Okay, I’ve got some!
I tryed many different methods to hide GVROverlay, but nothing worked.
So, I managed just do not even create it (ha-ha)
You can comment this line and no overlay will appear. It also affects startup screen, which telling the user to put the phone into cardboard. By the way this is exactly what I was looking for too.
So take a look at ::() method, find and comment the line “[[IOSAppDelegate GetDelegate].IOSView addSubview:OverlayView];”, which obviously just adds the overlay to screen. So if there are some calls to it, the app will not crash and etc.
See few lines of code here:
#elif GOOGLEVRHMD_SUPPORTED_IOS_PLATFORMS
// We will use Unreal's PostProcessing Distortion for iOS
bUseGVRApiDistortionCorrection = false;
bIsInDaydreamMode = false;
// Setup and show ui on iOS
dispatch_async(dispatch_get_main_queue(), ^
{
OverlayViewDelegate = [[FOverlayViewDelegate alloc] init];
OverlayView = [[GVROverlayView alloc] initWithFrame:[IOSAppDelegate GetDelegate].IOSView.bounds];
OverlayView.autoresizingMask = UIViewAutoresizingFlexibleWidth | UIViewAutoresizingFlexibleHeight;
OverlayView.delegate = OverlayViewDelegate;
// [[IOSAppDelegate GetDelegate].IOSView addSubview:OverlayView];
});
I use UE 4.16.2
Update1:
It is a bad way to solve this problem, because application crashes, if you comment this line. It crashes only when you upload the app to TestFlight, downloar and run. When you directly install the application, it works fine.
Update2: atually I found the problem with crashing and it is not connected to disabling GVROverlay by commenting the line. So this method is actually okay to use. To make it work you need a source-built UE4. After you package a game for iOS once, you can replace *a file in GoogleVR/Binaries/IOS from source build to binary engine in the same place. That is what I have done for my project.

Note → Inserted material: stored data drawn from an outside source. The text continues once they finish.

(* ===== verification/Kernel.v ===== *)
(** * The state of the whole kernel

    Every component's static variables side by side, with the computations of
    each lifted to it.  The console's framebuffer and the one registered for
    panics are the same memory: [panic_view] is the panic code's view of it. *)
From stdpp Require Import base tactics strings gmap numbers list.
From S2P Require Import Prelude Memory Interfaces Pmm Heap Sched Platform Keyboard Vfs Serial.
From S2P Require Import Framebuffer Gdt Panic Idt.

Local Open Scope Z_scope.

(** ** Data *)

(** [k_buf] and [k_idx] are the statics of [shell_task]. *)
Record kernel (D : Type) := Kernel {
  k_dev : D; k_con : fbcon; k_pmm : pmm; k_heap : heap; k_sched : sched; k_ticks : Z;
  k_vfs : vfs; k_kbd : kbd; k_panic : panic_state; k_gdt : gdt_state; k_idt : idt_state;
  k_buf : list Z; k_idx : Z
}.
#[global] Arguments Kernel {D} _ _ _ _ _ _ _ _ _ _ _ _ _.
#[global] Arguments k_dev {D} _.
#[global] Arguments k_con {D} _.
#[global] Arguments k_pmm {D} _.
#[global] Arguments k_heap {D} _.
#[global] Arguments k_sched {D} _.
#[global] Arguments k_ticks {D} _.
#[global] Arguments k_vfs {D} _.
#[global] Arguments k_kbd {D} _.
#[global] Arguments k_panic {D} _.
#[global] Arguments k_gdt {D} _.
#[global] Arguments k_idt {D} _.
#[global] Arguments k_buf {D} _.
#[global] Arguments k_idx {D} _.

Section kernel.
Context {D : Type}.

Definition set_dev (v : D) (k : kernel D) : kernel D :=
  Kernel v (k_con k) (k_pmm k) (k_heap k) (k_sched k) (k_ticks k) (k_vfs k) (k_kbd k)
         (k_panic k) (k_gdt k) (k_idt k) (k_buf k) (k_idx k).
Definition set_con (v : fbcon) (k : kernel D) : kernel D :=
  Kernel (k_dev k) v (k_pmm k) (k_heap k) (k_sched k) (k_ticks k) (k_vfs k) (k_kbd k)
         (k_panic k) (k_gdt k) (k_idt k) (k_buf k) (k_idx k).
Definition set_pmm_heap (v : pmm * heap) (k : kernel D) : kernel D :=
  Kernel (k_dev k) (k_con k) (fst v) (snd v) (k_sched k) (k_ticks k) (k_vfs k) (k_kbd k)
         (k_panic k) (k_gdt k) (k_idt k) (k_buf k) (k_idx k).
Definition set_sched_heap (v : sched * heap) (k : kernel D) : kernel D :=
  Kernel (k_dev k) (k_con k) (k_pmm k) (snd v) (fst v) (k_ticks k) (k_vfs k) (k_kbd k)
         (k_panic k) (k_gdt k) (k_idt k) (k_buf k) (k_idx k).
Definition set_ticks (v : Z) (k : kernel D) : kernel D :=
  Kernel (k_dev k) (k_con k) (k_pmm k) (k_heap k) (k_sched k) v (k_vfs k) (k_kbd k)
         (k_panic k) (k_gdt k) (k_idt k) (k_buf k) (k_idx k).
Definition set_vfs (v : vfs) (k : kernel D) : kernel D :=
  Kernel (k_dev k) (k_con k) (k_pmm k) (k_heap k) (k_sched k) (k_ticks k) v (k_kbd k)
         (k_panic k) (k_gdt k) (k_idt k) (k_buf k) (k_idx k).
Definition set_kbd (v : kbd) (k : kernel D) : kernel D :=
  Kernel (k_dev k) (k_con k) (k_pmm k) (k_heap k) (k_sched k) (k_ticks k) (k_vfs k) v
         (k_panic k) (k_gdt k) (k_idt k) (k_buf k) (k_idx k).
Definition set_panic (v : panic_state) (k : kernel D) : kernel D :=
  Kernel (k_dev k) (k_con k) (k_pmm k) (k_heap k) (k_sched k) (k_ticks k) (k_vfs k) (k_kbd k)
         v (k_gdt k) (k_idt k) (k_buf k) (k_idx k).
Definition set_gdt (v : gdt_state) (k : kernel D) : kernel D :=
  Kernel (k_dev k) (k_con k) (k_pmm k) (k_heap k) (k_sched k) (k_ticks k) (k_vfs k) (k_kbd k)
         (k_panic k) v (k_idt k) (k_buf k) (k_idx k).
Definition set_kidt (v : idt_state) (k : kernel D) : kernel D :=
  Kernel (k_dev k) (k_con k) (k_pmm k) (k_heap k) (k_sched k) (k_ticks k) (k_vfs k) (k_kbd k)
         (k_panic k) (k_gdt k) v (k_buf k) (k_idx k).
Definition set_buf (b : list Z) (k : kernel D) : kernel D :=
  Kernel (k_dev k) (k_con k) (k_pmm k) (k_heap k) (k_sched k) (k_ticks k) (k_vfs k) (k_kbd k)
         (k_panic k) (k_gdt k) (k_idt k) b (k_idx k).
Definition set_idx (i : Z) (k : kernel D) : kernel D :=
  Kernel (k_dev k) (k_con k) (k_pmm k) (k_heap k) (k_sched k) (k_ticks k) (k_vfs k) (k_kbd k)
         (k_panic k) (k_gdt k) (k_idt k) (k_buf k) i.

(** ** The components' computations on the whole state *)

Definition dev {A} (m : M D A) : M (kernel D) A := zoom k_dev set_dev m.
Definition con {A} (m : M fbcon A) : M (kernel D) A := zoom k_con set_con m.
Definition keys {A} (m : M kbd A) : M (kernel D) A := zoom k_kbd set_kbd m.
Definition files {A} (m : M vfs A) : M (kernel D) A := zoom k_vfs set_vfs m.

(** The panic code's view: its framebuffer pointer, once registered, leads to
    the pixels the console draws. *)
Definition panic_view (k : kernel D) : panic_state :=
  match p_fb (k_panic k) with
  | Some _ => set_p_fb (s_fb (k_con k)) (k_panic k)
  | None => k_panic k
  end.
Definition panic_back (p : panic_state) (k : kernel D) : kernel D :=
  match p_fb p with
  | Some fb => set_panic p (set_con (set_fb fb (k_con k)) k)
  | None => set_panic p k
  end.

Definition panicking {A} (m : M (D * panic_state) A) : M (kernel D) A :=
  zoom (λ k, (k_dev k, panic_view k)) (λ t k, panic_back (snd t) (set_dev (fst t) k)) m.
End kernel.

And one more thing! Doing this: [overlayView setHidden:YES/NO];
disables Google UI, so settings button and back arrow don’t respond, if you call [overlayView setHidden:YES]; they begin respond again when you turn it on, but image is still on screen in both situations. I think, that this image is not GVROverlayView class, or there are two items, one - as image, one - as triggers on this image. But I couldn’t find anything deeper in that case.